Lemma starts_with_app (sub l more : bytes) :
  starts_with sub l = true -> starts_with sub (l ++ more) = true.
Proof.
  revert l. induction sub as [|a sub IH]; intros [|b l]; simpl; try easy.
  intros Hs. apply andb_prop in Hs as [Hab Hs]. now rewrite Hab, IH.
Qed.

Lemma starts_with_app_inv (sub l more : bytes) :
  starts_with sub (l ++ more) = true -> (length sub <= length l)%nat ->
  starts_with sub l = true.
Proof.
  revert l. induction sub as [|a sub IH]; intros [|b l]; simpl; try easy; try lia.
  intros Hs Hlen. apply andb_prop in Hs as [Hab Hs].
  rewrite Hab, IH; [reflexivity|exact Hs|lia].
Qed.

Lemma find_lower (l sub : bytes) : -1 <= find l sub.
Proof.
  induction l as [|b l IH]; simpl.
  - destruct (starts_with sub []); lia.
  - destruct (starts_with sub (b :: l)); [lia|].
    destruct (find l sub <? 0) eqn:E; [lia|]. apply Z.ltb_ge in E. lia.
Qed.

(** An occurrence that [find] reports lies inside the buffer. *)
Lemma find_fits (l sub : bytes) :
  0 <= find l sub -> (Z.to_nat (find l sub) + length sub <= length l)%nat.
Proof.
  induction l as [|b l IH]; simpl.
  - destruct (starts_with sub []) eqn:E; [|lia].
    intros _. apply starts_with_length in E. simpl in *. lia.
  - destruct (starts_with sub (b :: l)) eqn:E.
    + intros _. apply starts_with_length in E. simpl in *. lia.
    + destruct (find l sub <? 0) eqn:F; [lia|]. apply Z.ltb_ge in F.
      intros _. specialize (IH F). rewrite Z2Nat.inj_add by lia.
      change (Z.to_nat 1) with 1%nat. lia.
Qed.

(** The first occurrence in a buffer is still the first one after more
    bytes arrive. *)
Lemma find_app (l sub more : bytes) :
  0 <= find l sub -> find (l ++ more) sub = find l sub.
Proof.
  induction l as [|b l IH]; simpl.
  - destruct (starts_with sub []) eqn:E; [|lia].
    intros _. destruct sub; [|discriminate]. now destruct more.
  - destruct (starts_with sub (b :: l)) eqn:E.
    + intros _. change (b :: l ++ more) with ((b :: l) ++ more).
      now rewrite (starts_with_app _ _ more E).
    + destruct (find l sub <? 0) eqn:Fb; [lia|].
      pose proof (proj1 (Z.ltb_ge _ _) Fb) as F.
      intros _. pose proof (find_fits l sub F) as Hfit.
      destruct (starts_with sub (b :: l ++ more)) eqn:E'.
      * change (b :: l ++ more) with ((b :: l) ++ more) in E'.
        apply starts_with_app_inv in E'; [congruence|simpl; lia].
      * rewrite (IH F), Fb. reflexivity.
Qed.

Lemma split_lines_fuel (eol : bytes) (r r' : nat) (buf : bytes) (acc : list bytes) :
  eol <> [] -> (length buf < r)%nat -> (length buf < r')%nat ->
  split_lines r eol buf acc = split_lines r' eol buf acc.
Proof.
  intros Heol. revert r' buf acc.
  induction r as [|r IH]; intros r' buf acc Hr Hr'; [lia|].
  destruct r' as [|r']; [lia|]. simpl.
  destruct (find buf eol <? 0) eqn:F; [reflexivity|]. apply Z.ltb_ge in F.
  pose proof (find_fits buf eol F) as Hfit.
  assert (0 < length eol)%nat by (destruct eol; [congruence|simpl; lia]).
  apply IH; rewrite length_skipn; lia.
Qed.

(** With a marker that is not empty the loop ends. *)
Lemma split_lines_total (eol : bytes) (r : nat) (buf : bytes) (acc : list bytes) :
  eol <> [] -> (length buf < r)%nat ->
  exists ls rest, split_lines r eol buf acc = Some (ls, rest).
Proof.
  intros Heol. revert buf acc.
  induction r as [|r IH]; intros buf acc Hr; [lia|]. simpl.
  destruct (find buf eol <? 0) eqn:F; [now eauto|]. apply Z.ltb_ge in F.
  pose proof (find_fits buf eol F) as Hfit.
  assert (0 < length eol)%nat by (destruct eol; [congruence|simpl; lia]).
  apply IH. rewrite length_skipn. lia.
Qed.

Lemma split_lines_acc (eol : bytes) (r : nat) (buf : bytes) (acc : list bytes) :
  split_lines r eol buf acc
  = match split_lines r eol buf [] with
    | Some (ls, rest) => Some (acc ++ ls, rest)
    | None => None
    end.
Proof.
  revert buf acc. induction r as [|r IH]; intros buf acc; simpl; [reflexivity|].
  destruct (find buf eol <? 0); [now rewrite app_nil_r|].
  simpl. rewrite (IH _ (acc ++ _)), (IH _ [_]).
  destruct (split_lines r eol _ []) as [[ls rest]|]; [|reflexivity].
  now rewrite <- app_assoc.
Qed.

(** What the loop leaves in the buffer holds no marker. *)
Lemma split_lines_drained (eol : bytes) (r : nat) (buf : bytes)
    (acc ls : list bytes) (rest : bytes) :
  split_lines r eol buf acc = Some (ls, rest) -> find rest eol < 0.
Proof.
  revert buf acc. induction r as [|r IH]; intros buf acc; simpl; [discriminate|].
  destruct (find buf eol <? 0) eqn:F.
  - intros [= <- <-]. now apply Z.ltb_lt.
  - apply IH.
Qed.

(** Taking the lines out of a buffer and then out of what is left plus
    more bytes gives what taking them out of the whole gives. *)
Lemma split_lines_app (eol : bytes) (r1 r2 r3 : nat) (buf more : bytes)
    (acc ls : list bytes) (rest : bytes) :
  eol <> [] ->
  split_lines r1 eol buf acc = Some (ls, rest) ->
  (length (buf ++ more) < r2)%nat -> (length (rest ++ more) < r3)%nat ->
  split_lines r2 eol (buf ++ more) acc = split_lines r3 eol (rest ++ more) ls.
Proof.
  intros Heol. revert r2 buf acc.
  induction r1 as [|r1 IH]; intros r2 buf acc; simpl; [discriminate|].
  destruct (find buf eol <? 0) eqn:F.
  - intros [= <- <-] H2 H3. now apply split_lines_fuel.
  - apply Z.ltb_ge in F. intros Hs H2 H3.
    pose proof (find_fits buf eol F) as Hfit.
    assert (0 < length eol)%nat by (destruct eol; [congruence|simpl; lia]).
    destruct r2 as [|r2]; [lia|]. simpl.
    rewrite (find_app buf eol more F).
    destruct (find buf eol <? 0) eqn:F'; [apply Z.ltb_lt in F'; lia|].
    rewrite skipn_app, firstn_app.
    replace (Z.to_nat (find buf eol) + length eol - length buf)%nat with 0%nat by lia.
    replace (Z.to_nat (find buf eol) - length buf)%nat with 0%nat by lia.
    simpl. rewrite app_nil_r.
    apply (IH _ _ _ Hs); [|exact H3].
    rewrite length_app in *. rewrite length_skipn. lia.
Qed.

(** The marker sits where [find] reports it. *)
Lemma find_occurrence (l sub : bytes) :
  0 <= find l sub ->
  exists after, skipn (Z.to_nat (find l sub)) l = sub ++ after.
Proof.
  induction l as [|b l IH]; cbn [find].
  - destruct (starts_with sub []) eqn:E; [|lia].
    intros _. apply starts_with_iff in E as [after Ea]. now exists after.
  - destruct (starts_with sub (b :: l)) eqn:E.
    + intros _. apply starts_with_iff in E as [after Ea]. now exists after.
    + destruct (find l sub <? 0) eqn:F; [lia|]. apply Z.ltb_ge in F. intros _.
      destruct (IH F) as [after Ea]. exists after.
      rewrite Z2Nat.inj_add by lia. change (Z.to_nat 1) with 1%nat.
      rewrite Nat.add_1_r. exact Ea.
Qed.

(** Before the first occurrence there is none. *)
Lemma find_nothing_before (l sub : bytes) :
  sub <> [] -> 0 <= find l sub ->
  find (firstn (Z.to_nat (find l sub)) l) sub < 0.
Proof.
  intros Hne Hf. remember (Z.to_nat (find l sub)) as i eqn:Hi.
  destruct (Z.ltb_spec (find (firstn i l) sub) 0) as [|Hge]; [assumption|exfalso].
  pose proof (find_fits _ _ Hge) as Hfit.
  pose proof (find_app _ sub (skipn i l) Hge) as Happ.
  rewrite firstn_skipn in Happ. rewrite length_firstn, <- Happ in Hfit.
  assert (0 < length sub)%nat by (destruct sub; [congruence|simpl; lia]).
  lia.
Qed.

Lemma split_lines_rebuild (eol : bytes) (r : nat) (buf : bytes)
    (acc ls : list bytes) (rest : bytes) :
  eol <> [] ->
  split_lines r eol buf acc = Some (ls, rest) ->
  exists new,
    ls = acc ++ new
    /\ concat (map (fun l => l ++ eol) new) ++ rest = buf
    /\ Forall (fun l => find l eol < 0) new.
Proof.
  intros Hne. revert buf acc.
  induction r as [|r IH]; intros buf acc; cbn [split_lines]; [discriminate|].
  destruct (find buf eol <? 0) eqn:F.
  - intros [= <- <-]. exists []. rewrite app_nil_r. repeat split. constructor.
  - apply Z.ltb_ge in F. intros Hs.
    destruct (IH _ _ Hs) as (new & -> & Hcat & Hall).
    exists (firstn (Z.to_nat (find buf eol)) buf :: new).
    split; [now rewrite <- app_assoc|]. split.
    + cbn [map concat]. rewrite <- !app_assoc, Hcat.
      destruct (find_occurrence buf eol F) as [after Ea].
      transitivity (firstn (Z.to_nat (find buf eol)) buf
                      ++ skipn (Z.to_nat (find buf eol)) buf);
        [|apply firstn_skipn].
      f_equal. rewrite Ea. f_equal.
      rewrite Nat.add_comm, <- skipn_skipn, Ea.
      now rewrite skipn_app, skipn_all, Nat.sub_diag.
    + constructor; [|exact Hall]. now apply find_nothing_before.
Qed.


Lemma glue_feed_chars (s : CharacterGlue.t) (data : bytes) :
  feed_chars s data
  = CharacterGlue.mk (CharacterGlue.glue_EOL s)
      (CharacterGlue.glue_char_buf s ++ data) (CharacterGlue.printed s).
Proof.
  revert s. induction data as [|b data IH]; intros [eol buf out]; simpl.
  - now rewrite app_nil_r.
  - rewrite IH. simpl. now rewrite <- app_assoc.
Qed.

Lemma glue_handle_lines (s : CharacterGlue.t) (lines : list bytes) :
  handle_lines s lines
  = (Ok, CharacterGlue.mk (CharacterGlue.glue_EOL s)
           (CharacterGlue.glue_char_buf s) (CharacterGlue.printed s ++ lines)).
Proof.
  revert s. induction lines as [|l lines IH]; intros [eol buf out]; simpl.
  - now rewrite app_nil_r.
  - rewrite IH. simpl. now rewrite <- app_assoc.
Qed.

(** [data_handler] of the base class, in one equation. *)
Lemma glue_data_handler (s : CharacterGlue.t) (data : bytes) :
  data_handler s data
  = let buf := CharacterGlue.glue_char_buf s ++ data in
    match CharacterGlue.glue_EOL s with
    | None => Some (Ok, CharacterGlue.mk None buf (CharacterGlue.printed s))
    | Some eol =>
        match split_lines (S (length buf)) eol buf [] with
        | Some (ls, rest) =>
            Some (Ok, CharacterGlue.mk (Some eol) rest (CharacterGlue.printed s ++ ls))
        | None => None
        end
    end.
Proof.
  unfold data_handler. rewrite glue_feed_chars. destruct s as [[eol|] buf out]; simpl; [|reflexivity].
  destruct (find (buf ++ data) eol <? 0); [now rewrite app_nil_r|].
  destruct (split_lines _ _ _ _) as [[ls rest]|]; [|reflexivity].
  now rewrite glue_handle_lines.
Qed.

Lemma glue_data_handler_drained (s s1 : CharacterGlue.t) (data : bytes) :
  data_handler s data = Some (Ok, s1) -> drained s1.
Proof.
  rewrite glue_data_handler. destruct s as [[eol|] buf out]; cbn -[split_lines].
  - destruct (split_lines _ _ _ _) as [[ls rest]|] eqn:E; [|discriminate].
    intros [= <-]. unfold drained. simpl. eapply split_lines_drained, E.
  - intros [= <-]. exact I.
Qed.

(** One call on [data ++ more] does what a call on [data] followed by a
    call on [more] does. *)
Lemma glue_data_handler_app (s s1 : CharacterGlue.t) (data more : bytes) :
  CharacterGlue.glue_EOL s <> Some [] ->
  data_handler s data = Some (Ok, s1) ->
  data_handler s (data ++ more) = data_handler s1 more.
Proof.
  intros Heol. rewrite !glue_data_handler.
  destruct s as [[eol|] buf out]; cbn -[split_lines].
  - assert (Hne : eol <> []) by (intros ->; now apply Heol).
    destruct (split_lines (S (length (buf ++ data))) eol (buf ++ data) [])
      as [[ls rest]|] eqn:E; [|discriminate].
    intros [= <-]. cbn -[split_lines].
    rewrite app_assoc.
    rewrite (split_lines_app eol _ _ (S (length (rest ++ more))) _ more _ _ _ Hne E)
      by lia.
    rewrite (split_lines_acc eol _ (rest ++ more) ls).
    destruct (split_lines _ eol (rest ++ more) []) as [[ls' rest']|]; [|reflexivity].
    now rewrite app_assoc.
  - intros [= <-]. simpl. now rewrite app_assoc.
Qed.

- - - - - - -

WHAT IS NEEDED: Transcribe, exactly and without additions, the lines of the records above, beginning with the line that contains "- intros [= <- <-]. exists" and ending with the line that contains "transitivity (firstn (Z.to_nat", both included.

ANSWER TO THE EXERCISE:
  - intros [= <- <-]. exists []. rewrite app_nil_r. repeat split. constructor.
  - apply Z.ltb_ge in F. intros Hs.
    destruct (IH _ _ Hs) as (new & -> & Hcat & Hall).
    exists (firstn (Z.to_nat (find buf eol)) buf :: new).
    split; [now rewrite <- app_assoc|]. split.
    + cbn [map concat]. rewrite <- !app_assoc, Hcat.
      destruct (find_occurrence buf eol F) as [after Ea].
      transitivity (firstn (Z.to_nat (find buf eol)) buf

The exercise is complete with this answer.